Olvidar. (El blog de Sara, XVII)

La puerta que se cerró en la pensión no volvió a abrirse más. Él no volvió por el supermercado, no volvió a esperarme calle arriba, calle abajo. No volvió. Yo sí lo busqué con los ojos de aquella noche, calle abajo, calle arriba. Me alegré por él. Hubiera sufrido demasiado junto a una mujer llena de cicatrices recientes. Por mí no fui capaz de alegrarme, adiviné la renuncia de algo único, inocente, precioso. Algo que podría haberme salvado de mi isla de dolor. Lancé la botella al mar cual naufrago angustiado y no quise salir de la cueva y subir a la lancha.
En la tienda se repetía la misma secuencia una y otra vez, como si fuésemos figurantes de una película mala; el director no daba por buena ni una sola de las tomas. Ni una. Mª. Isabel se crecía escena tras escena mientras Cecilia se empequeñecía con cada golpe de claqueta. Lástima que no estuviese por allí Bogart y no quedase, ni siquiera, París. O la bellísima Audrey, para recordarnos que en Tiffany’s no puede pasar nada malo. Claro que no vendíamos diamantes: nos lo recordaba a cada instante Mª. Isabel, los ojos rojos, la boca fruncida como hilván, la vena palpitante, las palabras hirientes dirigidas a Cecilia; qué haces ahí parada como un monigote, vaya pinta tienes, has visto qué facha, pareces idiota. Tampoco entonces salí en su defensa. Desarrollé un instinto especial para no escuchar más de lo necesario, para no ver más de lo imprescindible, para que no me afectara. Lo que ocurre es que es tan difícil desconectar. Desenchufar la cámara y que el piloto rojo se apague. Parece que lo logras, imperturbable, el gesto serio, la mirada más allá de las estanterías, fija en el horizonte, tal vez en la línea de la costa donde se escapó una mujer, quizás la que abandonó la bata bicolor vieja para huir a un mar escarlata.
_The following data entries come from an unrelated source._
(** * flows/ssh_nodes.py: sessions, watchdogs, nodes and the batch coordinator

    A shallow embedding of [ssh_node] and [ssh_session] (with its
    [SSHReaderProtocol]) and the properties of the session life cycle.

    Conventions of the embedding:
    - a Python [str] is a list of code points, a [bytes]/[bytearray] a list
      of bytes;
    - objects live in heaps (lists indexed by their position); a reference
      is an index;
    - a method is a computation in the monad [M St], which threads the
      object's state, collects the records handed to [logging] and stops at
      the first exception, keeping the state reached so far;
    - [asyncio] is not part of the repository: its event loop is modelled by
      the calls it makes into this module (protocol callbacks, timer
      callbacks, task steps), chosen by a schedule;
    - [ssh_node.loop] is assumed to have been installed by [set_loop]. *)

From Stdlib Require Import ZArith NArith List Bool Lia String Ascii QArith DecimalString.
From Stdlib.Strings Require Import Byte.
From stdpp Require Import base list.

Local Close Scope Q_scope.
Local Open Scope N_scope.
Local Open Scope nat_scope.
Local Open Scope list_scope.

(** ** Python strings and bytes *)

Definition pystr := list N.

Definition py (s : string) : pystr :=
  List.map N_of_ascii (list_ascii_of_string s).

Definition LF : N := 10%N.

(** [str(n)] for an integer. *)
Definition str_of_Z (z : Z) : pystr := py (NilZero.string_of_int (Z.to_int z)).

(** [str(x)] where [x] is [None] or a string. *)
Definition str_of_opt (o : option pystr) : pystr :=
  match o with
  | None => py "None"
  | Some s => s
  end.
(** X5: when the content is [pre ++ needle ++ suf] and the needle does
    not occur earlier, [str_rem_word] (its [realloc] granted) returns 0
    and leaves [pre ++ suf] in an exactly sized buffer: the first
    occurrence is cut out, later ones stay, and [str_get_size] drops by
    the length of the needle. *)
Theorem rem_word_first (s : Str) (d needle pre suf : list Z)
    (h h' : Allocator) (j : Z) :
  data s = Some d → terminated d →
  cstr d = pre ++ cstr needle ++ suf →
  (∀ pre' suf', cstr d = pre' ++ cstr needle ++ suf' → length pre ≤ length pre') →
  request h = (Some j, h') →
  str_rem_word (Some s) (Some needle) h
  = (0%Z, Some (set_data s (Some (pre ++ suf ++ [0%Z]))), h')
  ∧ content (Some (set_data s (Some (pre ++ suf ++ [0%Z])))) = Some (pre ++ suf)
  ∧ str_get_size (Some (set_data s (Some (pre ++ suf ++ [0%Z]))))
    = strlen d - strlen needle.
Proof.
  intros Hs Hd Hc Hmin Hreq.
  split.
  { apply (str_rem_word_block s d needle pre suf h j h'); try done.
    unfold strstr. by apply (find_from_first _ _ pre suf). }
  assert (text (pre ++ suf)) as Ht.
  { pose proof (cstr_text d) as Ht. rewrite Hc in Ht.
    apply text_app in Ht as [Hpre [_ Hsuf]%text_app]. by apply text_app. }
  unfold content, str_get_size. simpl. rewrite app_assoc.
  rewrite cstr_string, strlen_string by done. split; [done|].
  rewrite <- (length_cstr d), Hc, !length_app, length_cstr. lia.
Qed.

Lemma rem_word_first_witness :
  str_rem_word (Some {| data := Some (lit "a w1 b w1"); is_dynamic := false |})
    (Some (lit "w1")) []
  = (0%Z, Some {| data := Some (lit "a  b w1"); is_dynamic := false |}, [])
  ∧ content (Some {| data := Some (lit "a  b w1"); is_dynamic := false |})
    = Some (bytes "a  b w1")
  ∧ str_get_size (Some {| data := Some (lit "a  b w1"); is_dynamic := false |}) = 9 - 2.
Proof.
  apply (rem_word_first {| data := Some (lit "a w1 b w1"); is_dynamic := false |}
           (lit "a w1 b w1") (lit "w1") (bytes "a ") (bytes " b w1") [] [] 0%Z).
  - reflexivity.
  - unfold terminated. vm_compute. lia.
  - reflexivity.
  - intros [|x [|y pre']] suf'; vm_compute; intros E; (discriminate || lia).
  - reflexivity.
Defined.

(** X6: an empty old word is found at offset 0, so [str_swap_word] on a
    heap-owned handle (its [malloc] granted) puts the new word in front
    of the whole content. *)
Theorem swap_empty_word (s : Str) (d word1 word2 : list Z)
    (h h' : Allocator) (j : Z) :
  data s = Some d → is_dynamic s = true → strlen word1 = 0 →
  request h = (Some j, h') →
  str_swap_word (Some s) (Some word1) (Some word2) h
  = (0%Z, Some (set_data s (Some (cstr word2 ++ cstr d ++ [0%Z]))), h').
Proof.
  intros Hs Hdyn Hw Hreq.
  assert (cstr word1 = []) as Hempty by (unfold cstr; by rewrite Hw).
  apply (str_swap_word_ok s d word1 word2 [] (cstr d) h j h'); try done.
  - by rewrite Hempty.
  - intros; simpl; lia.
Qed.

Lemma swap_empty_word_witness :
  str_swap_word (Some {| data := Some (lit "bc"); is_dynamic := true |})
    (Some (lit "")) (Some (lit "a")) []
  = (0%Z, Some {| data := Some (lit "abc"); is_dynamic := true |}, []).
Proof.
  apply (swap_empty_word {| data := Some (lit "bc"); is_dynamic := true |}
           (lit "bc") (lit "") (lit "a") [] [] 0%Z).
  - reflexivity.
  - reflexivity.
  - reflexivity.
  - reflexivity.
Defined.

Lemma add_refused_keeps_aux (s : Str) (d : list Z) (h h' : Allocator) :
  request h = (None, h') →
  str_add (Some s) (Some d) h
  = (match data s with Some _ => (- ENOMEM)%Z | None => (-1)%Z end, Some s, h').
Proof.
  intros Hreq. unfold str_add. destruct (data s) as [buf|] eqn:Hs.
  - by rewrite (realloc_refused _ _ _ _ Hreq).
  - rewrite (malloc_refused _ _ _ Hreq). by rewrite <- Hs, set_data_same.
Qed.

(** X7: when the allocator refuses, [str_add] fails and the handle keeps
    what it held: status [-ENOMEM] and the old buffer when there was
    content, status -1 and still no buffer when there was none. *)
Theorem add_refused_keeps (s : Str) (d : list Z) (h h' : Allocator) :
  request h = (None, h') →
  str_add (Some s) (Some d) h
  = (match data s with Some _ => (- ENOMEM)%Z | None => (-1)%Z end, Some s, h').
Proof.
  apply add_refused_keeps_aux.
Qed.
(** * Monitor Sensors Via Arduino LCD Keypad Shield: a verified model

    A shallow embedding of the sketch
    [monitor_sensors_via_arduino_lcd_keypad_shield.ino]: the key decoder
    [getKey], the keypad poller [checkLCDKeypad], the sensor registry
    [sensors] and the number formatters [fmt_unsigned] and [fmt_double].

    Conventions.  C integers are values of [Z]; the target is an 8-bit AVR,
    so [int] is 16 bits wide, [unsigned long] 32 bits and [byte] 8 bits.
    Conversions and wrap-around are written out where the sketch can reach
    them.  The counters of the formatters ([blen], [idx], [len], [padding],
    [width], [prec]) are natural numbers: the sketch decrements them only
    when they are not zero and subtracts only under a guard, so none of
    them wraps.  A [char] buffer is a [list Z] of character codes, a
    [char *] is an optional offset into it ([None] is the null pointer),
    and a store outside the buffer is a fault ([None]) of the memory
    monad. *)

From Stdlib Require Import ZArith Lia String Ascii.
From Stdlib Require Import QArith Qround Qabs Lqa.
From Stdlib Require Import SpecFloat.
From stdpp Require Import base tactics option numbers list.

Open Scope Z_scope.

(** ** Machine integers *)

Definition INT_MAX : Z := 32767.
Definition UINT_MAX : Z := 65535.
Definition ULONG_MAX : Z := 4294967295.

(** Conversion of a value to [int] (two's complement, 16 bits). *)
Definition to_int (z : Z) : Z := (z + 32768) mod 65536 - 32768.
(** * linear-local-mcp: a shallow embedding of the reader, the store detector
      and the query tools, with the properties of the specification.

    Conventions of the embedding.
    - Python [str] values are Rocq [string]s.  Case mapping, [isupper] and
      [isalpha] are Python's on ASCII text ([py.isascii]); on other text
      Python follows Unicode, so a property that rests on how case is mapped
      is stated for ASCII text only.
    - A Python [dict] that the code iterates is an association list in
      insertion order ([.values()] is the list of its values).
    - The entity dictionaries built by [_reload_cache] have a fixed set of keys,
      so they are records; a field read with [.get] is an [option] ([None] is
      Python's [None]).  Identifiers and text are [str], [number] and
      [priority] are [int].
    - Untyped values (a raw record of the store as the detector sees it, a
      decoded rich-text body, a timestamp field) are [pyval]s; [bytes] values
      are left out.
    - [time.time()] and the numeric timestamps are rationals, so the rounding
      of floating-point arithmetic is not represented.
    - A function that can raise returns an [option], [None] being the
      exception.  Library functions the sources call ([json.loads],
      [datetime.fromisoformat], [repr]) are variables of a section, and so
      is what the recursion limit of the interpreter leaves to a recursive
      function. *)

From Stdlib Require Import ZArith List String Ascii Bool Lia.
From Stdlib Require Import Permutation Sorted QArith Lqa DecimalString Btauto.
Import ListNotations.
Definition set_timeouts (v : gmap nat Z) (s : Session) : Session :=
  {| abortController := abortController s; lastEventId := lastEventId s;
     retryTimeoutId := retryTimeoutId s; explicitlyOpen := explicitlyOpen s;
     errorRetries := errorRetries s; retryInterval := retryInterval s;
     hidden := hidden s; readyState := readyState s;
     eventMessage := eventMessage s; exchanges := exchanges s;
     timeouts := v; nextTimeoutId := nextTimeoutId s;
     policyCalls := policyCalls s |}.

Definition set_nextTimeoutId (v : nat) (s : Session) : Session :=
  {| abortController := abortController s; lastEventId := lastEventId s;
     retryTimeoutId := retryTimeoutId s; explicitlyOpen := explicitlyOpen s;
     errorRetries := errorRetries s; retryInterval := retryInterval s;
     hidden := hidden s; readyState := readyState s;
     eventMessage := eventMessage s; exchanges := exchanges s;
     timeouts := timeouts s; nextTimeoutId := v;
     policyCalls := policyCalls s |}.

Definition set_policyCalls (v : list PolicyCall) (s : Session) : Session :=
  {| abortController := abortController s; lastEventId := lastEventId s;
     retryTimeoutId := retryTimeoutId s; explicitlyOpen := explicitlyOpen s;
     errorRetries := errorRetries s; retryInterval := retryInterval s;
     hidden := hidden s; readyState := readyState s;
     eventMessage := eventMessage s; exchanges := exchanges s;
     timeouts := timeouts s; nextTimeoutId := nextTimeoutId s;
     policyCalls := v |}.

Definition set_ex_aborted (v : bool) (e : Exchange) : Exchange :=
  {| ex_input := ex_input e; ex_headers := ex_headers e; ex_rest := ex_rest e;
     ex_render := ex_render e; ex_aborted := v; ex_phase := ex_phase e |}.

Definition set_ex_phase (v : Phase) (e : Exchange) : Exchange :=
  {| ex_input := ex_input e; ex_headers := ex_headers e; ex_rest := ex_rest e;
     ex_render := ex_render e; ex_aborted := ex_aborted e; ex_phase := v |}.

(** ** The browser calls the hook makes *)

(** [window.setTimeout(open, ms)]: a fresh id, greater than zero. *)
Definition setTimeout (ms : Z) (s : Session) : nat * Session :=
  let t := nextTimeoutId s in
  (t, set_nextTimeoutId (S t) (set_timeouts (<[t := ms]> (timeouts s)) s)).

(** [window.clearTimeout(id)]. *)
Definition clearTimeout (t : nat) (s : Session) : Session :=
  set_timeouts (delete t (timeouts s)) s.

(** [abortController.current?.abort()]. *)
Definition abort (s : Session) : Session :=
  match abortController s with
  | Some i => set_exchanges (alter (set_ex_aborted true) i (exchanges s)) s
  | None => s
  end.

(** The object literal [{ ...a, ...b }]: the properties of [a], then those
    of [b]; a key of [b] replaces the same key of [a]. *)
Definition spread (a b : gmap string string) : gmap string string := b ∪ a.

(** ** The hook *)

(** The refs as the first render creates them. *)
Definition initial (r : Render) : Session :=
  {| abortController := None;
     lastEventId := None;
     retryTimeoutId := None;
     explicitlyOpen := default true (optional initiallyOpen r);
     errorRetries := 0;
     retryInterval := default DefaultRetryInterval (optional defaultRetryInterval r);
     hidden := false;
     readyState := CLOSED;
     eventMessage := None;
     exchanges := [];
     timeouts := ∅;
     nextTimeoutId := 1;
     policyCalls := [] |}.

Definition _clearRetryTimeout (s : Session) : Session :=
  match retryTimeoutId s with
  | Some t =>
      if truthyNat t then set_retryTimeoutId None (clearTimeout t s) else s
  | None => s
  end.

Definition close (s : Session) : Session :=
  setReadyState CLOSED (_clearRetryTimeout (abort (set_explicitlyOpen false s))).
Lemma resolved_varchar_Length_witness :
  match nodeResolvableTypeReference_varchar (-1) with
  | inl b =>
      0 <= -1 <= VarCharMaxLength
      /\ Length b = (if -1 =? 0 then VarCharMaxLength else -1)
      /\ 1 <= Length b <= VarCharMaxLength
  | inr e =>
      (-1 < 0 \/ VarCharMaxLength < -1)
      /\ e = Errorf "length for type varchar cannot exceed %d" VarCharMaxLength
  end.
Proof. apply (resolved_varchar_Length (-1)). lia. Defined.

Lemma resolved_varchar_Convert_witness :
  exists r,
    VarCharType_Convert (mkVarCharType 2) (AString [x68; xc3; xa9; x6c])
    = Return (AString r, InRange, None)
    /\ RuneCount r <= Length (mkVarCharType 2)
    /\ (2 <> 0 -> RuneCount r <= 2)
    /\ len r <= VarCharType_MaxTextResponseByteLength (mkVarCharType 2).
Proof.
  apply (resolved_varchar_Convert 2 (mkVarCharType 2) [x68; xc3; xa9; x6c]);
    [lia|reflexivity|vm_compute; reflexivity].
Defined.

End AstFacts.
Lemma restrict_others_forbids (to_ : Z) (wayids : list Z) (mask m : Z) :
  restrict_others to_ wayids 0 mask = Some m -> 0 <= mask < 2 ^ 32 ->
  0 <= m < 2 ^ 32 /\
  forall i : nat,
    Z.testbit m (Z.of_nat i) = true <->
    Z.testbit mask (Z.of_nat i) = true \/
    (exists w, wayids !! i = Some w /\ w <> to_).
Proof.
  intros H Hmask. apply restrict_others_spec in H as [Hm Hbits]; [|exact Hmask].
  split; [exact Hm|]. intros i. rewrite Hbits.
  split; (intros [H|H]; [now left | right]).
  - destruct H as (k & w & -> & Hk & Hw). eauto.
  - destruct H as (w & Hk & Hw). exists i, w. auto.
Qed.
Lemma round_shift_one_mono (nb q r r' : Z) :
  0 <= q -> 0 <= r <= r' ->
  Float32.round_shift q (new_location nb r) 1
  <= Float32.round_shift q (new_location nb r') 1.
Proof.
  intros Hq Hr. rewrite !round_shift_one by assumption.
  pose proof (new_location_exact nb r) as He.
  pose proof (new_location_exact nb r') as He'.
  destruct (new_location nb r) as [|c] eqn:Hl;
    destruct (new_location nb r') as [|c'] eqn:Hl'.
  - lia.
  - destruct (Z.odd q); cbn [loc_of_shr_record round_nearest_even];
      try destruct (Z.even (q / 2)); lia.
  - assert (r' = 0) by (now apply He').
    assert (r <> 0) by (intros Hz; apply He in Hz; discriminate).
    lia.
  - lia.
Qed.

Lemma normal_quotient_range (ma mb e0 : Z) :
  2 ^ 23 <= ma < 2 ^ 24 -> 2 ^ 23 <= mb < 2 ^ 24 ->
  2 ^ 23 <= fst (normal_quotient ma mb e0) < 2 ^ 24.
Proof.
  intros Hma Hmb. unfold normal_quotient.
  pose proof (Z_div_mod (ma * 2 ^ 24) mb ltac:(lia)) as Hdiv.
  destruct (Z.div_eucl (ma * 2 ^ 24) mb) as [q r]. destruct Hdiv as [Hqr Hr].
  assert (2 ^ 23 <= q < 2 ^ 25) as Hq by nia.
  destruct (Z.ltb_spec q (2 ^ 24)).
  - pose proof (round_shift_bounds q (new_location mb r) 0 ltac:(lia)) as Hb.
    change (2 ^ Z.of_nat 0) with 1 in Hb. rewrite Z.div_1_r in Hb.
    change (Z.to_nat 0) with 0%nat.
    destruct (Z.eqb_spec (Float32.round_shift q (new_location mb r) 0) (2 ^ 24));
      cbn [fst]; lia.
  - pose proof (round_shift_bounds q (new_location mb r) 1 ltac:(lia)) as Hb.
    change (2 ^ Z.of_nat 1) with 2 in Hb.
    change (Z.to_nat 1) with 1%nat.
    destruct (Z.eqb_spec (Float32.round_shift q (new_location mb r) 1) (2 ^ 24));
      cbn [fst]; [lia|]. Z.div_mod_to_equations. lia.
Qed.

(** The rounded quotient grows with the dividend: with the exponent
    first, then with the mantissa. *)
Lemma normal_quotient_mono (ma ma' mb e0 e0' : Z) :
  2 ^ 23 <= ma < 2 ^ 24 -> 2 ^ 23 <= ma' < 2 ^ 24 -> 2 ^ 23 <= mb < 2 ^ 24 ->
  e0 < e0' \/ e0 = e0' /\ ma <= ma' ->
  snd (normal_quotient ma mb e0) < snd (normal_quotient ma' mb e0') \/
  snd (normal_quotient ma mb e0) = snd (normal_quotient ma' mb e0') /\
  fst (normal_quotient ma mb e0) <= fst (normal_quotient ma' mb e0').
Proof.
  intros Hma Hma' Hmb Hle. unfold normal_quotient.
  pose proof (Z_div_mod (ma * 2 ^ 24) mb ltac:(lia)) as Hdiv.
  pose proof (Z_div_mod (ma' * 2 ^ 24) mb ltac:(lia)) as Hdiv'.
  destruct (Z.div_eucl (ma * 2 ^ 24) mb) as [q r]. destruct Hdiv as [Hqr Hr].
  destruct (Z.div_eucl (ma' * 2 ^ 24) mb) as [q' r']. destruct Hdiv' as [Hqr' Hr'].
  assert (2 ^ 23 <= q < 2 ^ 25) as Hq by nia.
  assert (2 ^ 23 <= q' < 2 ^ 25) as Hq' by nia.
  assert (q <= 2 * q') as Hdouble by nia.
  set (l := new_location mb r). set (l' := new_location mb r').
  pose proof (round_shift_bounds q l 0 ltac:(lia)) as B0.
  pose proof (round_shift_bounds q' l' 0 ltac:(lia)) as B0'.
  pose proof (round_shift_bounds q l 1 ltac:(lia)) as B1.
  pose proof (round_shift_bounds q' l' 1 ltac:(lia)) as B1'.
  pose proof (round_shift_one_le q l ltac:(lia)) as C1.
  change (2 ^ Z.of_nat 0) with 1 in *. change (2 ^ Z.of_nat 1) with 2 in *.
  rewrite Z.div_1_r in B0, B0'.
  assert (e0 = e0' -> q = q' ->
          Float32.round_shift q l 0 <= Float32.round_shift q' l' 0 /\
          Float32.round_shift q l 1 <= Float32.round_shift q' l' 1) as Hsame.
  { intros He <-. assert (0 <= r <= r') by nia. subst l l'. split.
    - rewrite !round_shift_none. now apply round_remainder_mono.
    - apply round_shift_one_mono; lia. }
  assert (e0 = e0' -> q <= q') as Hqq by nia.
  destruct (Z.eq_dec q q') as [Heq | Hneq].
  - destruct (Z.ltb_spec q (2 ^ 24)), (Z.ltb_spec q' (2 ^ 24)); try lia;
      change (Z.to_nat 0) with 0%nat; change (Z.to_nat 1) with 1%nat;
      repeat match goal with
             | |- context [?x =? 2 ^ 24] => destruct (Z.eqb_spec x (2 ^ 24))
             end;
      cbn [fst snd]; Z.div_mod_to_equations; lia.
  - clear Hsame.
    destruct (Z.ltb_spec q (2 ^ 24)), (Z.ltb_spec q' (2 ^ 24));
      change (Z.to_nat 0) with 0%nat; change (Z.to_nat 1) with 1%nat;
      repeat match goal with
             | |- context [?x =? 2 ^ 24] => destruct (Z.eqb_spec x (2 ^ 24))
             end;
      cbn [fst snd]; Z.div_mod_to_equations; lia.
Qed.

Lemma SFleb_lex (m m' : positive) (e e' : Z) :
  e < e' \/ e = e' /\ Zpos m <= Zpos m' ->
  SFleb (S754_finite false m e) (S754_finite false m' e') = true.
Proof.
  intros Hle. unfold SFleb, SFcompare.
  destruct Hle as [Hlt | [-> Hm]].
  - apply Z.compare_lt_iff in Hlt. now rewrite Hlt.
  - rewrite Z.compare_refl. change (Pos.compare_cont Eq m m') with (m ?= m')%positive.
    destruct (Pos.compare_spec m m'); try reflexivity. lia.
Qed.
(** X3.  On a well-formed store [InsertAfter] invalidates no iterator:
    whatever could be dereferenced before the call reads the same value
    after it. *)
Theorem InsertAfter_keeps_iterators w this (pos : ConstIterator) k val
    (it : Iterator) w' :
  wf w → is_list w this → is_position w this pos k →
  InsertAfter this pos val w = Ok it w' →
  iterators_keep w w' [].
Proof using new_fresh.
  intros [reps Hinv] His Hpos Hrun.
  destruct (inv_lookup _ _ _ _ Hinv His) as [cells Hthis].
  pose proof (inv_chained _ _ _ Hinv _ _ Hthis) as Hch.
  destruct (inv_size _ _ _ _ _ Hinv Hthis) as [s Hs].
  destruct (position_cell _ _ _ _ _ Hch Hpos)
    as (hv & f1 & pa & pv & nxp & _ & _ & Hpa & Hn & _ & _).
  destruct (new_ (nodes w)) as [a|] eqn:Hnew;
    [|by rewrite (InsertAfter_throw _ _ _ _ _ Hpa Hnew) in Hrun].
  destruct (new_fresh _ _ Hnew) as [Hfresh _].
  rewrite (InsertAfter_run _ _ _ _ _ _ _ _ _ Hpa Hn Hs Hnew) in Hrun.
  injection Hrun as _ <-.
  intros it0 x _ (b & n & Hb & Hlook & Hval)%deref_Ok_inv.
  destruct it0 as [p]. simpl in Hb. subst p.
  destruct (decide (b = pa)) as [->|Hne].
  - rewrite Hn in Hlook. injection Hlook as <-. simpl in Hval. subst x.
    apply (deref_Some _ pa (mkNode pv (Some a))). simpl. by rewrite lookup_insert_eq.
  - rewrite <- Hval. apply deref_Some. simpl.
    rewrite lookup_insert_ne by done. rewrite lookup_insert_ne; [done|].
    intros <-. congruence.
Qed.
(** * Oxford Vocabulary Trainer: answer validation, adaptive word picking,
    translation and the game loop

    A shallow embedding of [src/utils.py] ([validate_user_input],
    [parse_llm_response]), of [src/word_picker.py] ([WordPicker]), of
    [src/translator.py] ([translate_word] and its fallback) and of the
    state-changing part of [src/game.py] (history, session statistics,
    high scores and the rounds of [_play_game]), with the properties of
    the specification and further properties of the code stated and
    proved over it.

    Conventions of the embedding.
    - A Python [str] is a [string]; every character stands for the code
      point of the same number (0..255).  [str.strip], [str.lower] and
      [str.split] are the CPython built-ins restricted to these code points.
      (On them [str.lower] keeps the length of a string, which it does
      not on all of Unicode; where the code measures a lowercased string,
      so do the statements.)
    - A Python [float] is an IEEE 754 binary64 number: a [spec_float] of the
      Standard Library, with the operations of [SpecFloat] at precision 53
      and maximal exponent 1024 (round to nearest, ties to even).  A
      decimal literal is the correctly rounded quotient.
    - A Python exception is a result [Raise e] of a computation in
      [PyResult].  The division [a / b] of two [int]s raises
      [ZeroDivisionError] for [b = 0] and [OverflowError] when the
      correctly rounded quotient is 2^1024 or more, and returns the
      rounded quotient otherwise.  A method that mutates the store before
      it raises gives the store at that point together with the
      exception; a run of calls ends with the first exception.
    - The counters of a word record are Python [int]s that start at 0 and
      are only incremented or zeroed: they are binary naturals ([N]), of
      any size (a weights file can hold any number).
    - [self.word_weights] (a [dict] from key to record) is a
      [gmap string WordStats], threaded explicitly through the methods that
      mutate it.  Saving to disk and logging do not change it and are left
      out.  The methods that read the dictionary in its own order
      ([get_level_statistics], [get_difficult_words],
      [get_mastered_words]) take its items as a list.
    - [random.random()] and [random.choice] draw from the environment: the
      drawn numbers are arguments of the model.  So are the answers of the
      translation API, the lines that the player types and the time
      stamps.
    - Printing, pauses and the files are left out; the objects loaded from
      the files have the keys that the code reads, except where the code
      itself provides for a missing key. *)

From Stdlib Require Import Ascii ZArith QArith SpecFloat Permutation Sorted.
From stdpp Require Import gmap strings list fin_maps.
From Equations Require Import Equations.

Open Scope string_scope.
Open Scope list_scope.

(** ** Python string built-ins *)

Module PyStr.

(** [str.isspace] on one code point: TAB..CR, FS..US, SPACE, NEL, NBSP. *)
Definition isspace (c : ascii) : bool :=
  let n := N_of_ascii c in
  ((9 <=? n) && (n <=? 13) || (28 <=? n) && (n <=? 32)
   || (n =? 133) || (n =? 160))%N.

(** [str.lower] on one code point: A..Z and the accented capitals
    U+00C0..U+00DE (without the multiplication sign U+00D7) move up
    by 32.  On these code points [lower] keeps the length of a string;
    beyond them it need not (U+0130 becomes two code points), so the
    properties below measure the normalized string wherever the code
    does. *)
Definition lower_char (c : ascii) : ascii :=
  let n := N_of_ascii c in
  if ((65 <=? n) && (n <=? 90)
      || (192 <=? n) && (n <=? 222) && negb (n =? 215))%N
  then ascii_of_N (n + 32) else c.

Fixpoint lower (s : string) : string :=
  match s with
  | EmptyString => EmptyString
  | String c s' => String (lower_char c) (lower s')
  end.

Fixpoint lstrip (s : string) : string :=
  match s with
  | EmptyString => EmptyString
  | String c s' => if isspace c then lstrip s' else s
  end.

Fixpoint rstrip (s : string) : string :=
  match s with
  | EmptyString => EmptyString
  | String c s' =>
      match rstrip s' with
      | EmptyString => if isspace c then EmptyString else String c EmptyString
      | r => String c r
      end
  end.

(** [s.strip()]: whitespace removed at both ends. *)
Definition strip (s : string) : string := rstrip (lstrip s).

(** [s.split()] scans left to right; [cur] is the word being read. *)
Fixpoint split_from (cur s : string) : list string :=
  match s with
  | EmptyString => match cur with EmptyString => [] | _ => [cur] end
  | String c s' =>
      if isspace c
      then match cur with
           | EmptyString => split_from EmptyString s'
           | _ => cur :: split_from EmptyString s'
           end
      else split_from (cur +:+ String c EmptyString) s'
  end.

Definition split (s : string) : list string := split_from EmptyString s.

(** Every character is whitespace ([""] included), resp. none is. *)
Fixpoint all_space (s : string) : bool :=
  match s with
  | EmptyString => true
  | String c s' => isspace c && all_space s'
  end.

Fixpoint no_space (s : string) : bool :=
  match s with
  | EmptyString => true
  | String c s' => negb (isspace c) && no_space s'
  end.

(** Truth value of a [str]: false exactly for the empty string. *)
Definition truthy (s : string) : bool :=
  match s with EmptyString => false | _ => true end.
Pero no. Después de tantos años recuerdo mi silencio obstinado, los gritos machacones de Mª. Isabel, la mirada baja de Cecilia y la complicidad de Luisa y Tere, imágenes fijas de cine en blanco y negro. Y han pasado más de veinte años. Tanto tiempo, que de aquella mujer airada ya no queda nada, excepto los minutos doloridos que se empeñan en regresar y aquel comportamiento extraño que es tan ajeno a mí que me perturba. Porque nunca después he podido quedarme callada ante una injusticia. Será porque enmudecí demasiado y no lo he superado todavía.
Creía tener el monopolio del sufrimiento y me equivoqué, no podía ser de otra manera. Ahora Cecilia es una mujer de ojos vivarachos que habla mucho y escruta los rostros de los demás buscando aprobación. Qué daría yo por saber que consiguió recuperar la estima hacia si misma, que descartó los insultos y la rabia, que cayó en la cuenta que ella no tenía la culpa, no. Que era una niña y que Mª. Isabel se sobrepasó. Y que yo no la ayudé, no estaba allí, mi mirada fija en otros océanos apesadumbrados, lejos, muy lejos y, sin embargo, cerca, tan cerca, que no consigo olvidar.

Comentarios

Sirena Varada ha dicho que…
Qué dura es Sara con ella misma... qué crueles los arrepentimientos, fantasmas que se vuelven contra uno.

(Disculpa que haga tantos comentarios, como quien escribe a pie de página, pero es que me encanta subrayar y escribir notas en los libros que me gustan)
María Antonia Moreno ha dicho que…
Me encanta que lo hagas. Muchas, muchas gracias.